### EXERCISE DIRECTIONS:
The expected reply is all of the data, returned exactly.

### INFORMATION GIVEN:
-----
Lemma doe_device_found_witness : ∃ r s',
  (pcie_init (H := hw_inst (H := Sample.sample_fn) Sample.base Sample.root) (H0 := Sample.sample_plat) 4096 5;; pcie_find_doe_device) Sample.start
    = Ok (0, r, s') ∧ r = Some (0x300, 0x100).
Proof.
  destruct (doe_device_found (H := Sample.sample_fn) (HO := Sample.sample_ok) (PP := Sample.sample_plat) Sample.base 7 Sample.root 4096 5 Sample.start
    Sample.sample_hierarchy eq_refl eq_refl
    ltac:(apply Nat.leb_le; vm_compute; reflexivity) ltac:(apply Nat.leb_le; vm_compute; reflexivity)
    ltac:(vm_compute; reflexivity) Sample.sample_fresh) as (rc & r & s' & Hr & _).
  assert (match (pcie_init (H := hw_inst (H := Sample.sample_fn) Sample.base Sample.root) (H0 := Sample.sample_plat) 4096 5;; pcie_find_doe_device)
      Sample.start with Ok (rc, r, _) => (rc, r) | Stop _ => (1, None) end = (0, Some (0x300, 0x100))) as He by (vm_compute; reflexivity).
  rewrite Hr in He. injection He as -> ->. exists (Some (0x300, 0x100)), s'. split; [exact Hr|reflexivity].
Defined.

End SampleDoe.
-----
### TASK RESPONSE:
Lemma doe_device_found_witness : ∃ r s',
  (pcie_init (H := hw_inst (H := Sample.sample_fn) Sample.base Sample.root) (H0 := Sample.sample_plat) 4096 5;; pcie_find_doe_device) Sample.start
    = Ok (0, r, s') ∧ r = Some (0x300, 0x100).
Proof.
  destruct (doe_device_found (H := Sample.sample_fn) (HO := Sample.sample_ok) (PP := Sample.sample_plat) Sample.base 7 Sample.root 4096 5 Sample.start
    Sample.sample_hierarchy eq_refl eq_refl
    ltac:(apply Nat.leb_le; vm_compute; reflexivity) ltac:(apply Nat.leb_le; vm_compute; reflexivity)
    ltac:(vm_compute; reflexivity) Sample.sample_fresh) as (rc & r & s' & Hr & _).
  assert (match (pcie_init (H := hw_inst (H := Sample.sample_fn) Sample.base Sample.root) (H0 := Sample.sample_plat) 4096 5;; pcie_find_doe_device)
      Sample.start with Ok (rc, r, _) => (rc, r) | Stop _ => (1, None) end = (0, Some (0x300, 0x100))) as He by (vm_compute; reflexivity).
  rewrite Hr in He. injection He as -> ->. exists (Some (0x300, 0x100)), s'. split; [exact Hr|reflexivity].
Defined.

End SampleDoe.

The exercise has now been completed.